Belgique: les sinistres collabos du secteur énergétique

Angélique VANDERSTRAETEN:
Belgique: les sinistres collabos du secteur énergétique

tous_plumes_electrabel_grenpeace-050ec.jpgL’histoire commence par un petit coup de téléphone venu de Paris pour atteindre un poste à Bruxelles: au bout du fil, Constance Giscard d’Estaing, fille de l’ancien président français Valéry Giscard d’Estaing; elle est la directrice d’un bureau de communication réputé et elle demande à un journaliste de “L’Echo”, le quotidien francophone de la bourse de Bruxelles, s’il n’est pas prêt à interviewer Jean-François Cirelli, numéro deux du géant énergétique français GDF/Suez. Cirelli va en outre être nommé administrateur délégué de la filiale Electrabel. La rédaction du quotidien de la bourse de Bruxelles tire immédiatement les conclusions implicites,  qu’il convient de tirer après ce coup de fil: Sophie Dutordoir, la principale responsable flamande auprès d’Electrabel et l’administrateur délégué Dirk Beeuwsaert se voient déjà tous deux flanqués d’un “beau-père” qui ne fera que renforcer la main-mise française sur Electrabel. L’inquiétude est à son maximum en Belgique car Electrabel n’est quasiment plus une entreprise ancrée dans le pays.
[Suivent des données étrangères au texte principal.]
(** ** Flags of descriptors *)

Definition fcntl (Fd Cmd arg : Z) : sh Z :=
  let# mw := mwcomms_is_mwsocket Fd in
  if negb mw || negb (Cmd =? F_SETFL) then sys_int (LibcFcntl Fd Cmd arg)
  else
    let# oldflags := sys_int (LibcFcntl Fd F_GETFL 0) in
    let newflags := s32 arg in
    let# rc := sys_int (LibcFcntl Fd F_SETFL newflags) in
    if rc <? 0 then sret rc
    else if Z.land oldflags O_NONBLOCK =? Z.land newflags O_NONBLOCK then sret rc
    else
      let# rc := sys_int (IoctlSocketAttributes Fd
                   (zero_attrib true (sockfeat_code MtSockAttribNonblock)
                      (le_bytes 4 (Z.b2z (has_flag newflags O_NONBLOCK))))) in
      if rc <? 0 then set_errno 0 ;#; sret rc else sret rc.

(** ** Life of a socket *)

(** Every AF_INET type with the bit of SOCK_STREAM becomes a stream. *)
Definition socket (Domain Type_ Protocol : Z) : sh Z :=
  if negb (AF_INET =? Domain) || negb (has_flag SOCK_STREAM Type_) then
    sys_int (LibcSocket Domain Type_ Protocol)
  else
    let# r := sys (IoctlCreateSocket devfd (linux_mt_protocol_family Domain) MT_ST_STREAM Protocol) in
    let outfd := default (-1) (sr_val r) in
    if s32 (sr_ret r) <? 0 then sret (s32 (sr_ret r))
    else if has_flag Type_ SOCK_CLOEXEC then
      let# rc := fcntl outfd F_SETFD FD_CLOEXEC in
      if rc <? 0 then sret rc else set_errno 0 ;#; sret outfd
    else set_errno 0 ;#; sret outfd.

Definition close (Fd : Z) : sh Z := sys_int (LibcClose Fd).

Definition bind_ (SockFd : Z) (SockAddr : list Z) (AddrLen : Z) : sh Z :=
  let# mw := mwcomms_is_mwsocket SockFd in
  if negb mw then sys_int (LibcBind SockFd SockAddr AddrLen)
  else if negb (fld [2]%nat 0 SockAddr =? AF_INET) || negb (AddrLen =? Z.of_nat sizeof_sockaddr) then
    sys PrintError ;#; set_errno EINVAL ;#; sret (-1)
  else
    let request := fill_body (put_mt_sockaddr_in (linux_populate_mt_sockaddr_in SockAddr))
                     (mwcomms_init_request MtRequestSocketBind MT_REQUEST_SOCKET_BIND_SIZE SockFd) in
    let# (rc, _, response) := mwcomms_write_request SockFd true request zero_response in
    if truth rc then sret rc else sret (rsp_status response).

Definition listen (SockFd BackLog : Z) : sh Z :=
  let# mw := mwcomms_is_mwsocket SockFd in
  if negb mw then sys_int (LibcListen SockFd BackLog)
  else
    let request := fill_body (le_bytes 4 BackLog)
                     (mwcomms_init_request MtRequestSocketListen MT_REQUEST_SOCKET_LISTEN_SIZE SockFd) in
    let# (rc, _, response) := mwcomms_write_request SockFd true request zero_response in
    if truth rc then sret rc
    else if rsp_status response <? 0 then set_errno (s32 (- rsp_status response)) ;#; sret (-1)
    else sret (rsp_status response).

(** [SockAddr] and [SockLen] tell whether the pointers are not NULL, the
    latter with the length. The length is not updated. *)
Definition accept (SockFd : Z) (SockAddr : bool) (SockLen : option Z) : sh sock_out :=
  let# mw := mwcomms_is_mwsocket SockFd in
  if negb mw then
    let# r := sys (LibcAccept SockFd SockAddr SockLen) in
    sret {| so_ret := s32 (sr_ret r); so_buf := sr_buf r; so_addr := sr_addr r; so_val := sr_val r |}
  else
    let request := mwcomms_init_request MtRequestSocketAccept MT_REQUEST_SOCKET_ACCEPT_SIZE SockFd in
    let# (rc, _, response) := mwcomms_write_request SockFd true request zero_response in
    if truth rc then sret (out_rc rc)
    else if rsp_status response <? 0 then sret (out_rc rc)
    else
      let rc := s32 (rs_sockfd (get_response_base response)) in
      match SockLen with
      | Some _ =>
          if SockAddr then
            sret (out_addr rc (linux_populate_sockaddr_in (rsp_accept_sockaddr response)))
          else sret (out_rc rc)
      | None => sret (out_rc rc)
      end.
La main de la France pèse de plus en plus lourd sur notre secteur énergétique.

Aussitôt la guerre des communiqués éclate. Le numéro un de GDF/Suez, le Français Gérard Mestrallet, déclare que Cirelli ne deviendra pas le directeur d’Electrabel. Mestrallet et Cirelli sont à couteaux tirés, ce sont des ennemis irréductibles. Mestrallet ne veut surtout pas donner l’impression que GDF/Suez va s’emparer d’Electrabel. C’est bien sûr une question de “perception”, car Electrabel est depuis longtemps déjà la “vache à lait” de la maison-mère française. Grâce au quasi monopole dont bénéficie Electrabel sur le marché énergétique belge (une part du marché équivalant à 60%), le géant énergétique peut maintenir élevés les prix de l’énergie. Les bénéfices sont immédiatement détournés vers la France pour y combler toutes sortes de déficits ou de tonneaux des Danaïdes. Sur le plan de l’énergie, la Belgique toute entière est depuis longtemps une colonie d’exploitation de la France. Mestrallet essaie par tous les moyens de nuancer cette vision. Donc, pour lui, aucun Français ne peut aller se placer à la tête d’Electrabel. Le directeur de GDF/Suez espère ainsi ne pas trop vicier ses rapports avec le gouvernement belge car celui-ci viserait à créer la concurrence sur le marché de l’énergie afin d’affaiblir la position d’Electrabel et de faire ainsi chuter les prix. En effet, aujourd’hui, la pression se fait forte sur le gouvernement Di Rupo I pour faire effectivement baisser le prix de l’énergie.

Dans son dernier rapport sur la Belgique, le FMI souligne que le manque de concurrence sur le marché de l’électricité constitue un sérieux problème. Le gouvernement veut-il vraiment agir sur ce plan? Officiellement, Di Rupo dit “oui”. En attendant que des mesures importantes soient prises pour libéraliser le marché de l’énergie, les prix sont gelés.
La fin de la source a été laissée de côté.